Saturday, May 4, 2013

eaarth

earth: making a life on a tough new planet
© 2010 Bill McKibben
253 pages



Oh, we're in trouble.  For two decades, forward-thinking politicians have made noise about climate change. "We've gotta do something to save the world for our grandchildren," they say. But the consequence of our actions as a global society are no longer the future's problem. The future is here. We're living on a new Earth, one considerably more unstable and less congenial to our kind of life than the one which has existed for hundreds of thousands year prior. This new Earth, which McKibben dubs eaarth, won't be kind to us, or anyone else. Life as you know it is over, and the sprawling governments of Earth can't possible adapt quickly enough. The good news is, there there are no solutions, there are ways to minimize the damage. After establishing how utterly up the creek we are, McKibben delivers an impassioned case for the revival of localism and citizen-led change.
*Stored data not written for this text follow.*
Lemma ramp_mono r r' : (r <= r')%Q → (ramp r <= ramp r')%Q.
Proof.
  intros Hr. unfold ramp. apply rnd_mono, Qplus_le_r, rnd_mono, Qmult_le_compat_r.
  - apply rnd_mono. unfold Qdiv. apply Qmult_le_compat_r.
    + apply rnd_mono. unfold Qminus. by apply Qplus_le_l.
    + apply Qlt_le_weak, Qinv_lt_0_compat, rnd_span.
  - apply (rnd_ge 0); [lia|]. discriminate.
Qed.

Lemma ramp_bounds r : (rnd (3 # 10) <= r)%Q → (r <= 1)%Q → (5 <= ramp r <= 60)%Q.
Proof.
  intros Hlo Hhi.
  assert (0 <= rnd (r - rnd (3 # 10)))%Q as H0.
  { apply (rnd_ge 0); [lia|]. by apply Qle_minus_iff in Hlo. }
  assert (rnd (r - rnd (3 # 10)) <= rnd (1 - rnd (3 # 10)))%Q as H1.
  { apply rnd_mono. unfold Qminus. by apply Qplus_le_l. }
  set (span := (rnd (rnd (r - rnd (3 # 10)) / rnd (1 - rnd (3 # 10))))%Q).
  assert (0 <= span <= 1)%Q as [Hs0 Hs1].
  { split.
    - apply (rnd_ge 0); [lia|]. apply Qle_shift_div_l; [apply rnd_span|]. by rewrite Qmult_0_l.
    - apply (rnd_le 1); [lia|]. apply Qle_shift_div_r; [apply rnd_span|]. by rewrite Qmult_1_l. }
  assert (rnd (60 - 5) == 55)%Q as H55 by (rewrite (rnd_proper (60 - 5)%Q (inject_Z 55)); [apply (rnd_exact 55); lia|done]).
  assert (0 <= rnd (span * rnd (60 - 5)) <= 55)%Q as [Hm0 Hm1].
  { split.
    - apply (rnd_ge 0); [lia|]. apply Qmult_le_0_compat; [done|]. rewrite H55. discriminate.
    - apply (rnd_le 55); [lia|]. rewrite H55. change (inject_Z 55) with 55%Q.
      rewrite <-(Qmult_1_l 55) at 2. apply Qmult_le_compat_r; [done|discriminate]. }
  unfold ramp. fold span. split.
  - apply (rnd_ge 5); [lia|]. rewrite <-(Qplus_0_r (inject_Z 5)). by apply Qplus_le_r.
  - apply (rnd_le 60); [lia|]. apply Qle_trans with (5 + 55)%Q; [by apply Qplus_le_r|discriminate].
Qed.

Lemma idle_cases ratio :
  idle_poll_delay_s rnd ratio = match ratio with
  | None => 5%Q
  | Some r => if Qle_bool r (rnd (3 # 10)) then 5%Q else if Qle_bool 1 r then 60%Q else ramp r
  end.
Proof. done. Qed.

(** The wait after an empty claim is always between 5 and 60 seconds and never shorter on a busier
    machine, however the double operations round; an unmeasured load waits the minimum. *)
Theorem idle_delay_bounded_monotone ratio ratio' :
  (5 <= idle_poll_delay_s rnd ratio <= 60)%Q
  ∧ (∀ r r', ratio = Some r → ratio' = Some r' → (r <= r')%Q →
       (idle_poll_delay_s rnd ratio <= idle_poll_delay_s rnd ratio')%Q)
  ∧ (ratio = None → idle_poll_delay_s rnd ratio = 5%Q).
Proof.
  assert (Hb : ∀ x, (5 <= idle_poll_delay_s rnd x <= 60)%Q).
  { intros x. rewrite idle_cases. destruct x as [r|]; [|by split].
    destruct (Qle_bool r _) eqn:E1; [by split|]. destruct (Qle_bool 1 r) eqn:E2; [by split|].
    apply ramp_bounds; apply Qlt_le_weak, Qnot_le_lt; rewrite <-Qle_bool_iff; congruence. }
  split; [apply Hb|]. split; [|by intros ->].
  intros r r' -> -> Hr. pose proof (Hb (Some r)) as [_ Hhi]. pose proof (Hb (Some r')) as [Hlo _].
  rewrite !idle_cases in *. destruct (Qle_bool r (rnd _)) eqn:E1; [done|].
  destruct (Qle_bool r' (rnd _)) eqn:E1'.
  { apply Qle_bool_iff in E1'. assert (Qle_bool r (rnd (3 # 10)) = true); [|congruence].
    apply Qle_bool_iff. by eapply Qle_trans. }
  destruct (Qle_bool 1 r') eqn:E2'; [done|].
  destruct (Qle_bool 1 r) eqn:E2.
  { apply Qle_bool_iff in E2. assert (Qle_bool 1 r' = true); [|congruence].
    apply Qle_bool_iff. by eapply Qle_trans. }
  by apply ramp_mono.
Qed.
End polling.

(** Rounding down to sixtieths of a second, for instance. *)
Definition coarse (x : Q) : Q := Qfloor (x * 60) # 60.
Lemma coarse_mono x y : (x <= y)%Q → (coarse x <= coarse y)%Q.
Proof.
  intros H. change (Qfloor (x * 60) * 60 ≤ Qfloor (y * 60) * 60). apply Z.mul_le_mono_nonneg_r; [done|].
  apply Qfloor_resp_le. by apply Qmult_le_compat_r.
Qed.
Lemma coarse_exact n : 0 ≤ n ≤ 60 → (coarse (inject_Z n) == inject_Z n)%Q.
Proof.
  intros _. unfold coarse. assert (inject_Z n * 60 == inject_Z (n * 60))%Q as H by (unfold Qeq; simpl; lia).
  rewrite (Qfloor_comp _ _ H), Qfloor_Z. unfold Qeq. simpl. lia.
Qed.
Lemma idle_delay_bounded_monotone_witness :
  (idle_poll_delay_s coarse (Some (1 # 2)) <= idle_poll_delay_s coarse (Some (4 # 5)))%Q.
Proof.
  refine (proj1 (proj2 (idle_delay_bounded_monotone coarse coarse_mono coarse_exact _ (Some (1 # 2)) (Some (4 # 5))))
            _ _ eq_refl eq_refl _); [reflexivity|discriminate].
Defined.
Change will come regardless of our attitude, but we're really not ready for the four horsemen of the developing climate catastrophe -- pestilence, drought, flooding, and famine. We're starting to run out of the energy we use to make changes, including the kind of changes responding to this new eaarth requires. This is doubly problematic considering how much we rely on petroleum, now peaking,  to keep our global food network going, trucking food hither and yon and processing it into all manner of fun things with unpronounceable ingredients.  Starvation isn't imminent: it's now. The amount of food per acre is decreasing, while the rate of malnourished is on the rise -- and somewhere in the shadows of history, a vindicated Thomas Malthus laughs bitterly.

Chaos is going to be the new normal; we can't fix it, we can only ride out the wave, but maybe if we start early enough we can find ourselves someplace worthwhile when all is said and done. In the second half of his work, McKibben offers ideas as to how we can keep people feed, maintain a functioning electric grid, and stay online.  McKibben advocates a more fine-grained approach: instead of having great big farms of monocultures, grow different kinds of foods everywhere you can, using ecology to work for your behalf: eliminate waste  by turning it into compost. Stop using gadgets that constantly drain power, and start generating your own by covering the roof with solar panels and turning streams into little hydropower plants. People all over, and especially Americans, have to start doing this because the national government is now completely dysfunctional beyond blowing up kids in Pakistan or spying on its citizenry:  the changes to be made have to be made by us.

eaarth is simultaneously alarming and invigorating.


1 comment:

  1. Sounds like what I've been saying for years now..... It's one of the reasons I would choose not to have children if the opportunity ever arose. It's not the kind of planet that I would want my child to grow up in. The next 100 years or so are going to be *rough*.